Task details »
Print each entry below precisely as shown.

Input »
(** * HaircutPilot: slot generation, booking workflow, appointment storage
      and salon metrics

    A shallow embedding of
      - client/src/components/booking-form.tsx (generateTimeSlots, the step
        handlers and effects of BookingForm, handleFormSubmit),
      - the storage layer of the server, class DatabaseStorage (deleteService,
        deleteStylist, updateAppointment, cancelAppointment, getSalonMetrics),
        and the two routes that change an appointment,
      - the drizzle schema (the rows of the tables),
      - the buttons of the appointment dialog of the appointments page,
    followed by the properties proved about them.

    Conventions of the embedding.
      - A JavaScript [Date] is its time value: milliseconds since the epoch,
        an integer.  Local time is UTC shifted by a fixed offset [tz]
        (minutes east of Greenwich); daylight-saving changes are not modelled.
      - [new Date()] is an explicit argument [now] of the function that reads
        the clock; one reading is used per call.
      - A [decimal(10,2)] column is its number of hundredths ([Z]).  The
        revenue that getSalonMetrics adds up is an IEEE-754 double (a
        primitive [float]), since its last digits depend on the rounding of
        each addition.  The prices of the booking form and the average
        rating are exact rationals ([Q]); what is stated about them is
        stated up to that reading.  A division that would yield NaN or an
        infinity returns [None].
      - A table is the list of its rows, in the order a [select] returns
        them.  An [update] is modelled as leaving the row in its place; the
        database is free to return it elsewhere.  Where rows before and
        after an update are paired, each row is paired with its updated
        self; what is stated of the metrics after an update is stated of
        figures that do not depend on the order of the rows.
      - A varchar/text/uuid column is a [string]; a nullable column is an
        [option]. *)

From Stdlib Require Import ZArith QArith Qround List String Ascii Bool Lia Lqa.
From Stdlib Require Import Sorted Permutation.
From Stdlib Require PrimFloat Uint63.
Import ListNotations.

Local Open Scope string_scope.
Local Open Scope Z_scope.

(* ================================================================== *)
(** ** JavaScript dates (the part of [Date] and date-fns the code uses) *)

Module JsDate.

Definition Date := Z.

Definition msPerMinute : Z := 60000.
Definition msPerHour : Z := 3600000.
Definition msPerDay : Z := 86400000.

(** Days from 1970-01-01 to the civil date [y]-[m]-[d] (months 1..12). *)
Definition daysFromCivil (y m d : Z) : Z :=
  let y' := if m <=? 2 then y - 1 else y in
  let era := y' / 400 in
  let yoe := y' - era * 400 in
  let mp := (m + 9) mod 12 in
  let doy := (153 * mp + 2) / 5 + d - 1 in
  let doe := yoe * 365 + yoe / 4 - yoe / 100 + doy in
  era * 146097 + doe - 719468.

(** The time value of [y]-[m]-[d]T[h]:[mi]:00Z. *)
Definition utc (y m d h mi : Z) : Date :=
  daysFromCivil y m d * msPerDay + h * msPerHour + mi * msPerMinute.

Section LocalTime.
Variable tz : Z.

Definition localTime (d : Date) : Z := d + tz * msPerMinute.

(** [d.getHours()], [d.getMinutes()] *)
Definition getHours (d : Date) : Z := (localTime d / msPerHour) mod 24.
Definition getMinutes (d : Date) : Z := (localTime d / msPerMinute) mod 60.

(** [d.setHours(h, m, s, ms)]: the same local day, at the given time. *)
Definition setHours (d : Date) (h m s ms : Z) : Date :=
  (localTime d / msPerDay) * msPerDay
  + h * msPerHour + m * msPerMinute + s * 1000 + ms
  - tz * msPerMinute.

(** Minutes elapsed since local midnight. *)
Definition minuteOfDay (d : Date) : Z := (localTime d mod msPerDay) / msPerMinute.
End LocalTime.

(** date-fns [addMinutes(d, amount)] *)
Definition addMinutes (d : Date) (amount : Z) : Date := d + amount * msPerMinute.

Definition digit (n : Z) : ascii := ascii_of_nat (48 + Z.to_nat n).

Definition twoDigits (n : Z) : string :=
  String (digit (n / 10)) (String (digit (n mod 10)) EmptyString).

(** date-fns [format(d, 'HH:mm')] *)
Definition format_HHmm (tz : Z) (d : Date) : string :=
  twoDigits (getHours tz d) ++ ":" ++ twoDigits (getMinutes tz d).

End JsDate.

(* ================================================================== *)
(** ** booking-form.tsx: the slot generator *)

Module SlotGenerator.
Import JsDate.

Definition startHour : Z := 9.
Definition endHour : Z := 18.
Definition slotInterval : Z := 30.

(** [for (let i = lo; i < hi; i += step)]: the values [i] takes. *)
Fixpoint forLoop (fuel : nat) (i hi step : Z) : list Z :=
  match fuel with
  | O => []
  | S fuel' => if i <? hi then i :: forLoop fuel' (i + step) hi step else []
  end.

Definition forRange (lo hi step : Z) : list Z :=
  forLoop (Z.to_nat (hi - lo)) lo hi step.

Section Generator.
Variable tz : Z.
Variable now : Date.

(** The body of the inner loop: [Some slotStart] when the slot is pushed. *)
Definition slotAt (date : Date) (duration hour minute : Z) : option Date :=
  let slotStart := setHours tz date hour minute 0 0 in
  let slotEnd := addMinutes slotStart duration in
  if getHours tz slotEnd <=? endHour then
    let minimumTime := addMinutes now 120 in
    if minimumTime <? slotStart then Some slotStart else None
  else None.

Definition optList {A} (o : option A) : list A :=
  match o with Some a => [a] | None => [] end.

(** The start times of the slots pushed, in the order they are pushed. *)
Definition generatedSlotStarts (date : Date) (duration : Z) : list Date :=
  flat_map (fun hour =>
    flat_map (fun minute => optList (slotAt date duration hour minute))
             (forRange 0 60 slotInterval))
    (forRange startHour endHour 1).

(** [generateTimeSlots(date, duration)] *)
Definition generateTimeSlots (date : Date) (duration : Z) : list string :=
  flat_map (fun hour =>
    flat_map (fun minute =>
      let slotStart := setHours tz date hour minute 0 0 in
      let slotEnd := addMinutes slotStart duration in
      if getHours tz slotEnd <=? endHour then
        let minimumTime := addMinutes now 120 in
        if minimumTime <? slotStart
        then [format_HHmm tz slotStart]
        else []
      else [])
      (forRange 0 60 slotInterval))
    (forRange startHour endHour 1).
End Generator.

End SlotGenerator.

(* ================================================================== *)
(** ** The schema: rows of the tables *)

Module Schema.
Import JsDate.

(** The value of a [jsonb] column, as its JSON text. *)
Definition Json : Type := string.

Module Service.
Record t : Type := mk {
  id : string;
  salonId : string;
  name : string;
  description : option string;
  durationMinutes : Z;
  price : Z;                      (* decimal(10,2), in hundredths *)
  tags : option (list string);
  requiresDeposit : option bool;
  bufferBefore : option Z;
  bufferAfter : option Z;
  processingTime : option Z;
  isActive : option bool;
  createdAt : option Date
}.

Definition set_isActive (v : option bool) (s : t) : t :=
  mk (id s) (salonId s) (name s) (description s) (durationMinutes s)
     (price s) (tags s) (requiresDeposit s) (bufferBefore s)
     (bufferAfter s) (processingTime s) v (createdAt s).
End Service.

Response box »
(** * HaircutPilot: slot generation, booking workflow, appointment storage
      and salon metrics

    A shallow embedding of
      - client/src/components/booking-form.tsx (generateTimeSlots, the step
        handlers and effects of BookingForm, handleFormSubmit),
      - the storage layer of the server, class DatabaseStorage (deleteService,
        deleteStylist, updateAppointment, cancelAppointment, getSalonMetrics),
        and the two routes that change an appointment,
      - the drizzle schema (the rows of the tables),
      - the buttons of the appointment dialog of the appointments page,
    followed by the properties proved about them.

    Conventions of the embedding.
      - A JavaScript [Date] is its time value: milliseconds since the epoch,
        an integer.  Local time is UTC shifted by a fixed offset [tz]
        (minutes east of Greenwich); daylight-saving changes are not modelled.
      - [new Date()] is an explicit argument [now] of the function that reads
        the clock; one reading is used per call.
      - A [decimal(10,2)] column is its number of hundredths ([Z]).  The
        revenue that getSalonMetrics adds up is an IEEE-754 double (a
        primitive [float]), since its last digits depend on the rounding of
        each addition.  The prices of the booking form and the average
        rating are exact rationals ([Q]); what is stated about them is
        stated up to that reading.  A division that would yield NaN or an
        infinity returns [None].
      - A table is the list of its rows, in the order a [select] returns
        them.  An [update] is modelled as leaving the row in its place; the
        database is free to return it elsewhere.  Where rows before and
        after an update are paired, each row is paired with its updated
        self; what is stated of the metrics after an update is stated of
        figures that do not depend on the order of the rows.
      - A varchar/text/uuid column is a [string]; a nullable column is an
        [option]. *)

From Stdlib Require Import ZArith QArith Qround List String Ascii Bool Lia Lqa.
From Stdlib Require Import Sorted Permutation.
From Stdlib Require PrimFloat Uint63.
Import ListNotations.

Local Open Scope string_scope.
Local Open Scope Z_scope.

(* ================================================================== *)
(** ** JavaScript dates (the part of [Date] and date-fns the code uses) *)

Module JsDate.

Definition Date := Z.

Definition msPerMinute : Z := 60000.
Definition msPerHour : Z := 3600000.
Definition msPerDay : Z := 86400000.

(** Days from 1970-01-01 to the civil date [y]-[m]-[d] (months 1..12). *)
Definition daysFromCivil (y m d : Z) : Z :=
  let y' := if m <=? 2 then y - 1 else y in
  let era := y' / 400 in
  let yoe := y' - era * 400 in
  let mp := (m + 9) mod 12 in
  let doy := (153 * mp + 2) / 5 + d - 1 in
  let doe := yoe * 365 + yoe / 4 - yoe / 100 + doy in
  era * 146097 + doe - 719468.

(** The time value of [y]-[m]-[d]T[h]:[mi]:00Z. *)
Definition utc (y m d h mi : Z) : Date :=
  daysFromCivil y m d * msPerDay + h * msPerHour + mi * msPerMinute.

Section LocalTime.
Variable tz : Z.

Definition localTime (d : Date) : Z := d + tz * msPerMinute.

(** [d.getHours()], [d.getMinutes()] *)
Definition getHours (d : Date) : Z := (localTime d / msPerHour) mod 24.
Definition getMinutes (d : Date) : Z := (localTime d / msPerMinute) mod 60.

(** [d.setHours(h, m, s, ms)]: the same local day, at the given time. *)
Definition setHours (d : Date) (h m s ms : Z) : Date :=
  (localTime d / msPerDay) * msPerDay
  + h * msPerHour + m * msPerMinute + s * 1000 + ms
  - tz * msPerMinute.

(** Minutes elapsed since local midnight. *)
Definition minuteOfDay (d : Date) : Z := (localTime d mod msPerDay) / msPerMinute.
End LocalTime.

(** date-fns [addMinutes(d, amount)] *)
Definition addMinutes (d : Date) (amount : Z) : Date := d + amount * msPerMinute.

Definition digit (n : Z) : ascii := ascii_of_nat (48 + Z.to_nat n).

Definition twoDigits (n : Z) : string :=
  String (digit (n / 10)) (String (digit (n mod 10)) EmptyString).

(** date-fns [format(d, 'HH:mm')] *)
Definition format_HHmm (tz : Z) (d : Date) : string :=
  twoDigits (getHours tz d) ++ ":" ++ twoDigits (getMinutes tz d).

End JsDate.

(* ================================================================== *)
(** ** booking-form.tsx: the slot generator *)

Module SlotGenerator.
Import JsDate.

Definition startHour : Z := 9.
Definition endHour : Z := 18.
Definition slotInterval : Z := 30.

(** [for (let i = lo; i < hi; i += step)]: the values [i] takes. *)
Fixpoint forLoop (fuel : nat) (i hi step : Z) : list Z :=
  match fuel with
  | O => []
  | S fuel' => if i <? hi then i :: forLoop fuel' (i + step) hi step else []
  end.

Definition forRange (lo hi step : Z) : list Z :=
  forLoop (Z.to_nat (hi - lo)) lo hi step.

Section Generator.
Variable tz : Z.
Variable now : Date.

(** The body of the inner loop: [Some slotStart] when the slot is pushed. *)
Definition slotAt (date : Date) (duration hour minute : Z) : option Date :=
  let slotStart := setHours tz date hour minute 0 0 in
  let slotEnd := addMinutes slotStart duration in
  if getHours tz slotEnd <=? endHour then
    let minimumTime := addMinutes now 120 in
    if minimumTime <? slotStart then Some slotStart else None
  else None.

Definition optList {A} (o : option A) : list A :=
  match o with Some a => [a] | None => [] end.

(** The start times of the slots pushed, in the order they are pushed. *)
Definition generatedSlotStarts (date : Date) (duration : Z) : list Date :=
  flat_map (fun hour =>
    flat_map (fun minute => optList (slotAt date duration hour minute))
             (forRange 0 60 slotInterval))
    (forRange startHour endHour 1).

(** [generateTimeSlots(date, duration)] *)
Definition generateTimeSlots (date : Date) (duration : Z) : list string :=
  flat_map (fun hour =>
    flat_map (fun minute =>
      let slotStart := setHours tz date hour minute 0 0 in
      let slotEnd := addMinutes slotStart duration in
      if getHours tz slotEnd <=? endHour then
        let minimumTime := addMinutes now 120 in
        if minimumTime <? slotStart
        then [format_HHmm tz slotStart]
        else []
      else [])
      (forRange 0 60 slotInterval))
    (forRange startHour endHour 1).
End Generator.

End SlotGenerator.

(* ================================================================== *)
(** ** The schema: rows of the tables *)

Module Schema.
Import JsDate.

(** The value of a [jsonb] column, as its JSON text. *)
Definition Json : Type := string.

Module Service.
Record t : Type := mk {
  id : string;
  salonId : string;
  name : string;
  description : option string;
  durationMinutes : Z;
  price : Z;                      (* decimal(10,2), in hundredths *)
  tags : option (list string);
  requiresDeposit : option bool;
  bufferBefore : option Z;
  bufferAfter : option Z;
  processingTime : option Z;
  isActive : option bool;
  createdAt : option Date
}.

Definition set_isActive (v : option bool) (s : t) : t :=
  mk (id s) (salonId s) (name s) (description s) (durationMinutes s)
     (price s) (tags s) (requiresDeposit s) (bufferBefore s)
     (bufferAfter s) (processingTime s) v (createdAt s).
End Service.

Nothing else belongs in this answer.